(** * I2C driver templates: the device-level and API-level active objects

    Shallow embedding of [src/i2c_templates/device_level.c] and
    [src/i2c_templates/api_level.c].  Both files define a QP active object:
    a hierarchical state machine whose state handlers receive the object
    ([me]) and an event, mutate the object, call framework services
    (post, publish, timer arm/disarm) and return [Q_HANDLED()],
    [Q_SUPER(&parent)] or [Q_TRAN(&target)].

    - A handler is a computation in a small state-and-output monad: the
      state is the active object's data, the output is the list of
      framework calls it made, in order.
    - Timers are part of the object ([QTimeEvt] members): [None] when
      disarmed, [Some ms] when armed with a timeout of [ms] milliseconds.
    - [DEBUG_OUT] only writes to the debug console and is left out.
    - The event processor of the framework (QHsm_dispatch of QP/C) is not
      part of the repository; [QP.QHsm_dispatch] follows its algorithm. *)

From Stdlib Require Import ZArith List Bool Lia String Sorted.
Import ListNotations.
Open Scope Z_scope.

(* ================================================================== *)
(** * The QP framework: handler results, the handler monad, dispatch   *)
(* ================================================================== *)

Module QP.

(** What a state handler returns. [Q_SUPER_TOP] is [Q_SUPER(&QHsm_top)]. *)
Inductive QState (S : Type) : Type :=
| Q_HANDLED
| Q_SUPER (super : S)
| Q_SUPER_TOP
| Q_TRAN (target : S).
Arguments Q_HANDLED {S}.
Arguments Q_SUPER {S} super.
Arguments Q_SUPER_TOP {S}.
Arguments Q_TRAN {S} target.

(** A computation over the object [St] that records framework calls [Eff]. *)
Definition M (St Eff A : Type) : Type := St -> A * St * list Eff.

Definition ret {St Eff A} (a : A) : M St Eff A := fun me => (a, me, []).

Definition bind {St Eff A B} (c : M St Eff A) (k : A -> M St Eff B) : M St Eff B :=
  fun me =>
    let '(a, me1, o1) := c me in
    let '(b, me2, o2) := k a me1 in
    (b, me2, o1 ++ o2).

Definition get {St Eff} : M St Eff St := fun me => (me, me, []).
Definition modify {St Eff} (f : St -> St) : M St Eff unit := fun me => (tt, f me, []).
Definition emit {St Eff} (x : Eff) : M St Eff unit := fun me => (tt, me, [x]).

Definition result {St Eff A} (r : A * St * list Eff) : A := fst (fst r).
Definition object {St Eff A} (r : A * St * list Eff) : St := snd (fst r).
Definition calls {St Eff A} (r : A * St * list Eff) : list Eff := snd r.

Declare Scope qp_scope.
Delimit Scope qp_scope with qp.
Notation "x <- c ;; k" := (bind c (fun x => k))
  (at level 61, c at next level, right associativity) : qp_scope.
Notation "c ;; k" := (bind c (fun _ => k))
  (at level 61, right associativity) : qp_scope.

(** QHSM_MAX_NEST_DEPTH_ of QP/C: the deepest state nesting it supports. *)
Definition QHSM_MAX_NEST_DEPTH : nat := 6.

Section Hsm.
Context {S St Ev Eff : Type}.
Variable handler : S -> Ev -> M St Eff (QState S).
Variables Q_EMPTY_SIG Q_INIT_SIG Q_ENTRY_SIG Q_EXIT_SIG : Ev.
Variable S_eqb : S -> S -> bool.

Local Open Scope qp_scope.

(** QEP_TRIG_(t, QEP_EMPTY_SIG_): ask a handler for its superstate. *)
Definition super_of (me : St) (t : S) : option S :=
  match result (handler t Q_EMPTY_SIG me) with
  | Q_SUPER p => Some p
  | _ => None
  end.

(** The strict superstates of [t], innermost first. *)
Fixpoint ancestors (fuel : nat) (me : St) (t : S) : list S :=
  match fuel with
  | O => []
  | Datatypes.S n =>
      match super_of me t with
      | Some p => p :: ancestors n me p
      | None => []
      end
  end.

(** The event goes to the current state's handler and then up the
    hierarchy while handlers answer [Q_SUPER]; the answer comes with the
    state that gave it.  [None]: no state handled the event. *)
Fixpoint bubble (fuel : nat) (s : S) (e : Ev) : M St Eff (option (S * QState S)) :=
  match fuel with
  | O => ret None
  | Datatypes.S n =>
      r <- handler s e ;;
      match r with
      | Q_SUPER p => bubble n p e
      | Q_SUPER_TOP => ret None
      | _ => ret (Some (s, r))
      end
  end.
(** X14. When [request] returns a value, a non-empty token was stored, exactly
    one request went out, carrying the url, the method and the headers asked
    for behind "Authorization: Bearer <token>", the response to it was ok,
    and the value is its parsed body: a response that is not ok never comes
    back as a value. *)
Theorem request_returns_ok_body (P : Platform) (url : string) (o : Options)
    (w w' : World) (v : value) :
  request P url o w = (Ok v, w') ->
  exists token resp,
    token <> "" /\
    tokenItem (sessionStorage w) = Some token /\
    network w (length (fetched w)) = NetResp resp /\
    ok resp = true /\
    JSON_parse P (body_text resp) = Some v /\
    fetched w' =
    fetched w ++
    [{| req_url := url;
        req_method := default "GET" (opt_method o);
        req_headers :=
          ("Authorization", "Bearer " +:+ token) :: opt_headers o;
        req_body := opt_body o |}].
Proof.
  unfold request. intros Hrun.
  apply bind_Ok in Hrun as (tok & w1 & Htok & Hrun).
  destruct (GoogleAuth.missing tok) eqn:Hmiss; [done|].
  destruct tok as [token|]; [|done]. simpl in Hmiss.
  apply String.eqb_neq in Hmiss.
  destruct (getToken_run _ _ _ _ Htok) as [Hf Hn].
  assert (tokenItem (sessionStorage w) = Some token) as Hitem.
  { revert Htok. unfold GoogleAuth.getToken.
    destruct (_ || _); [done|]. unfold bind, Date_now. cbn [fst snd].
    destruct (parseInt P _) as [e|]; [destruct (_ >? _)|];
      cbn; by intros [= -> _]. }
  apply bind_Ok in Hrun as (resp & w2 & Hfetch & Hrun).
  unfold fetch in Hfetch. rewrite Hf, Hn in Hfetch.
  destruct (network w _) as [m|resp'] eqn:Hnet; [done|].
  injection Hfetch as -> <-.
  destruct (ok resp) eqn:Hok; cbn [negb] in Hrun.
  - unfold response_json in Hrun.
    destruct (JSON_parse P (body_text resp)) as [v'|] eqn:Hparse; [|done].
    injection Hrun as -> <-.
    exists token, resp. repeat split; done.
  - exfalso.
    apply bind_Ok in Hrun as (error & w3 & _ & Hrun).
    apply bind_Ok in Hrun as (inner & w4 & _ & Hrun).
    discriminate Hrun.
Qed.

####

The lines from the one containing "JSON_parse P (body_text resp) = Some v /\" to the final line of the listing above must be set down exactly, both included.

**Task output:**
    JSON_parse P (body_text resp) = Some v /\
    fetched w' =
    fetched w ++
    [{| req_url := url;
        req_method := default "GET" (opt_method o);
        req_headers :=
          ("Authorization", "Bearer " +:+ token) :: opt_headers o;
        req_body := opt_body o |}].
Proof.
  unfold request. intros Hrun.
  apply bind_Ok in Hrun as (tok & w1 & Htok & Hrun).
  destruct (GoogleAuth.missing tok) eqn:Hmiss; [done|].
  destruct tok as [token|]; [|done]. simpl in Hmiss.
  apply String.eqb_neq in Hmiss.
  destruct (getToken_run _ _ _ _ Htok) as [Hf Hn].
  assert (tokenItem (sessionStorage w) = Some token) as Hitem.
  { revert Htok. unfold GoogleAuth.getToken.
    destruct (_ || _); [done|]. unfold bind, Date_now. cbn [fst snd].
    destruct (parseInt P _) as [e|]; [destruct (_ >? _)|];
      cbn; by intros [= -> _]. }
  apply bind_Ok in Hrun as (resp & w2 & Hfetch & Hrun).
  unfold fetch in Hfetch. rewrite Hf, Hn in Hfetch.
  destruct (network w _) as [m|resp'] eqn:Hnet; [done|].
  injection Hfetch as -> <-.
  destruct (ok resp) eqn:Hok; cbn [negb] in Hrun.
  - unfold response_json in Hrun.
    destruct (JSON_parse P (body_text resp)) as [v'|] eqn:Hparse; [|done].
    injection Hrun as -> <-.
    exists token, resp. repeat split; done.
  - exfalso.
    apply bind_Ok in Hrun as (error & w3 & _ & Hrun).
    apply bind_Ok in Hrun as (inner & w4 & _ & Hrun).
    discriminate Hrun.
Qed.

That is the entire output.